==== Source data ====

(** C10.  One call of [reveal_cell] with more frames than unrevealed
    cells returns, and the cells it marks are those of the region of
    the flood fill, each once; it reads the clock twice for each.  When
    each of these cells but the first reads a time less than a second
    after the cell before it, the first applies the combo update
    against the previous reveal and every other one adds one to
    [combo], with [max_combo] following.  So a call that marks k cells
    within a second of the previous reveal adds k to the combo; from a
    combo of 0 it leaves the combo at k, and the best combo too when k
    is 2 or more; and [check_achievements] unlocks the combo
    achievement as soon as the best combo is 10. *)
Theorem flood_fill_combo (clock : Clock) (frames : nat) (s : Minesweeper) (x y : Z) :
  board_ok s → (length (unrevealed s) < frames)%nat →
  ∃ s' new,
    reveal_cell clock frames s x y = Some s'
    ∧ NoDup new
    ∧ (∀ c, c ∈ new ↔ region s (x, y) c)
    ∧ (∀ a b, in_grid s a b = true →
         cell false (revealed s') a b = true
         ↔ cell false (revealed s) a b = true ∨ (a, b) ∈ new)
    ∧ time_reads s' = (time_reads s + 2 * length new)%nat
    ∧ (paced clock s (length new) →
       match new with
       | [] => combo s' = combo s ∧ max_combo s' = max_combo s
       | _ :: auto =>
           combo s' = combo (combo_update (reveal_stamp clock s 0) s) + Z.of_nat (length auto)
           ∧ max_combo s' = match auto with
                            | [] => max_combo (combo_update (reveal_stamp clock s 0) s)
                            | _ :: _ => Z.max (max_combo s) (combo s')
                            end
           ∧ last_reveal_time s' = reveal_stamp clock s (length auto)
       end
       ∧ (PrimFloat.ltb (PrimFloat.sub (reveal_stamp clock s 0) (last_reveal_time s)) 1%float
          = true →
          combo s' = combo s + Z.of_nat (length new)
          ∧ (new ≠ [] → max_combo s' = Z.max (max_combo s) (combo s')))
       ∧ (combo s = 0 → max_combo s = 0 →
          combo s' = Z.of_nat (length new)
          ∧ ((2 ≤ length new)%nat → max_combo s' = Z.of_nat (length new))))
    ∧ (10 ≤ max_combo s' →
       Achievement.unlocked (achievements (check_achievements clock s') combo_master) = true).
Proof.
  intros Hok Hf.
  destruct (reveal_cell_terminates clock frames s x y Hok Hf) as [s' Hs'].
  destruct (reveal_cell_all _ _ _ _ _ _ Hs') as [new H].
  destruct (reveal_all_marks _ _ _ _ _ H Hok) as (Hrev & Hel & Hnd).
  exists s', new. split; [done|]. split; [done|]. split.
  { intros c. split.
    - intros Hc. destruct (reveal_all_region _ _ _ _ _ H Hok c Hc) as (c0 & H0 & Hr).
      by apply list_elem_of_singleton in H0 as ->.
    - by eapply region_marked. }
  split; [done|]. split; [by eapply reveal_all_time_reads|].
  split; [|apply check_achievements_combo_master].
  intros Hp.
  assert (Hmain : match new with
      | [] => combo s' = combo s ∧ max_combo s' = max_combo s
      | _ :: auto =>
          combo s' = combo (combo_update (reveal_stamp clock s 0) s) + Z.of_nat (length auto)
          ∧ max_combo s' = match auto with
                           | [] => max_combo (combo_update (reveal_stamp clock s 0) s)
                           | _ :: _ => Z.max (max_combo s) (combo s')
                           end
          ∧ last_reveal_time s' = reveal_stamp clock s (length auto)
      end).
  { destruct (combo_reveal_one clock s x y) as (Ec & Em & El).
    change (reveal_stamp clock s 0) with (clock (time_reads s)).
    assert (Hm1 : max_combo s ≤ max_combo (combo_update (clock (time_reads s)) s)
                  ∧ (max_combo (combo_update (clock (time_reads s)) s)
                     ≤ Z.max (max_combo s) (combo (combo_update (clock (time_reads s)) s)))).
    { unfold combo_update. destruct (PrimFloat.ltb _ _); simpl; lia. }
    inversion H as [|? ? ? ? ? ? Hk Hr|? ? ? ? ? ? Hk Hg Hr|? ? ? ? ? ? ? ? Hk Hg Hr1 Hr2]; subst.
    - by inversion Hr; subst.
    - inversion Hr; subst. rewrite Ec, Em, El. simpl length. split; [lia|done].
    - inversion Hr2; subst. rewrite app_nil_r in *.
      destruct (reveal_all_paced clock (time_reads s) 0 _ _ _ _ Hr1) as (Hc & Hm & Hl).
      { rewrite time_reads_reveal_one. lia. }
      { by rewrite El. }
      { intros j Hj. apply (Hp j). simpl in *. lia. }
      rewrite Ec in Hc. rewrite Em in Hm. split; [done|]. split; [|by rewrite Hl].
      rewrite Hm. destruct new1; [done|]. simpl length in *. lia. }
  split; [done|]. split.
  - intros Hw. change (reveal_stamp clock s 0) with (clock (time_reads s)) in *.
    destruct (combo_update_fast _ _ Hw) as (Ec & Em).
    destruct new as [|c auto]; [split; [simpl; lia|done]|].
    destruct Hmain as (Hc & Hm & _). rewrite Ec in Hc. rewrite Em in Hm.
    split; [simpl length; lia|]. intros _. destruct auto; [|done].
    rewrite Hm. simpl in Hc. lia.
  - intros Hc0 Hm0. destruct new as [|c auto]; [simpl; lia|].
    destruct Hmain as (Hc & Hm & _).
    assert (Hc1 : combo (combo_update (reveal_stamp clock s 0) s) = 1).
    { unfold combo_update. destruct (PrimFloat.ltb _ _); simpl; lia. }
    rewrite Hc1 in Hc. simpl length. split; [lia|]. intros Hlen.
    rewrite Hm. destruct auto; simpl in *; lia.
Qed.

(** The first click of the easy game under a clock that advances by a
    quarter of a second at every call: the 53 cells are marked over 26
    seconds, half a second apart. *)
Example ticking_flood_fill_run :
  (λ s', (time_reads s', combo s', max_combo s'))
    <$> reveal_cell ticking_clock frames_left easy_mined 0 0
  = Some (106%nat, 53, 53).
Proof. vm_compute. reflexivity. Qed.

(** Successive cells of that call read times half a second apart. *)
Lemma paced_ticking_clock : paced ticking_clock easy_mined 53.
Proof.
  intros j Hj.
  do 52 (destruct j as [|j]; [vm_compute; reflexivity|]). lia.
Qed.

Lemma flood_fill_combo_witness :
  ∃ s' new,
    reveal_cell ticking_clock frames_left easy_mined 0 0 = Some s'
    ∧ (∀ c, c ∈ new ↔ region easy_mined (0, 0) c)
    ∧ length new = 53%nat
    ∧ combo s' = 53 ∧ max_combo s' = 53
    ∧ Achievement.unlocked (achievements (check_achievements ticking_clock s') combo_master)
      = true.
Proof.
  destruct (flood_fill_combo ticking_clock frames_left easy_mined 0 0)
    as (s' & new & Hs' & Hnd & Hreg & Hrev & Htr & Hc & Ha).
  - apply board_ok_easy_mined.
  - vm_compute. lia.
  - pose proof ticking_flood_fill_run as E. rewrite Hs' in E.
    injection E as Et _ _.
    assert (Hlen : length new = 53%nat).
    { rewrite Htr in Et. change (time_reads easy_mined) with 0%nat in Et. lia. }
    rewrite Hlen in Hc. destruct (Hc paced_ticking_clock) as (_ & _ & H0).
    destruct H0 as [Hcombo Hmax]; [reflexivity..|].
    specialize (Hmax ltac:(lia)).
    exists s', new. split; [done|]. split; [done|]. split; [done|].
    split; [done|]. split; [done|]. apply Ha. lia.
Defined.

(** The first click of that game, run: 53 cells are marked, the combo
    and the best combo go from 0 to 53, and the achievement is
    unlocked in the same turn. *)
Example first_click_combo_run :
  (λ s', (combo s', max_combo s', Achievement.unlocked (achievements s' combo_master)))
    <$> run_iteration still_clock easy_game
          [MOUSEBUTTONDOWN (5, 105) 1 no_keys (replicate 10 49%nat)]
  = Some (53, 53, true).
Proof. vm_compute. reflexivity. Qed.

(** ** C6: the combo counter over a sequence of reveals *)

(** On binary64 numbers [a <= b] excludes [b < a]: a gap of at least 1.0
    fails the test [gap < 1.0] of [reveal_cell]. *)
Lemma SFleb_not_SFltb (a b : spec_float) : SFleb a b = true → SFltb b a = false.
Proof.
  assert (Hp : ∀ p q, PosDef.Pos.compare_cont Eq q p
                      = CompOpp (PosDef.Pos.compare_cont Eq p q)).
  { intros p q. symmetry. apply (Pos.compare_cont_antisym p q Eq). }
  destruct a as [sa|sa| |sa ma ea], b as [sb|sb| |sb mb eb];
    unfold SFleb, SFltb, SFcompare;
    try (destruct sa); try (destruct sb); try done.
  - rewrite (Z.compare_antisym ea eb), (Hp ma mb).
    destruct (ea ?= eb); simpl; try done.
    by destruct (PosDef.Pos.compare_cont Eq ma mb).
  - rewrite (Z.compare_antisym ea eb), (Hp ma mb).
    destruct (ea ?= eb); simpl; try done.
    by destruct (PosDef.Pos.compare_cont Eq ma mb).
Qed.

Lemma float_ge_one_not_lt (g : float) :
  PrimFloat.leb 1%float g = true → PrimFloat.ltb g 1%float = false.
Proof.
  intros H. pose proof (leb_spec 1%float g) as H1. pose proof (ltb_spec g 1%float) as H2.
  rewrite H2. apply SFleb_not_SFltb. by rewrite <- H1.
Qed.

Lemma maximum_max d a l : maximum (Z.max d a) l = Z.max a (maximum d l).
Proof. unfold maximum. induction l as [|b l IH]; simpl; lia. Qed.

Lemma max_combo_reveals ts s :
  max_combo (reveals ts s) = maximum (max_combo s) (fast_combos ts s).
Proof.
  revert s. induction ts as [|t ts IH]; intros s; [done|].
  unfold reveals in *. simpl fold_left. rewrite IH. simpl fast_combos.
  unfold combo_update.
  destruct (PrimFloat.ltb (PrimFloat.sub t (last_reveal_time s)) 1%float); simpl.
  - rewrite maximum_max. unfold maximum. simpl. lia.
  - done.
Qed.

====

→ Task item
Which lines above run from the one containing "do 52 (destruct" to the one containing "destruct (flood_fill_combo ticking_clock"? Give them again exactly, both ends included.

→ Final answer
  do 52 (destruct j as [|j]; [vm_compute; reflexivity|]). lia.
Qed.

Lemma flood_fill_combo_witness :
  ∃ s' new,
    reveal_cell ticking_clock frames_left easy_mined 0 0 = Some s'
    ∧ (∀ c, c ∈ new ↔ region easy_mined (0, 0) c)
    ∧ length new = 53%nat
    ∧ combo s' = 53 ∧ max_combo s' = 53
    ∧ Achievement.unlocked (achievements (check_achievements ticking_clock s') combo_master)
      = true.
Proof.
  destruct (flood_fill_combo ticking_clock frames_left easy_mined 0 0)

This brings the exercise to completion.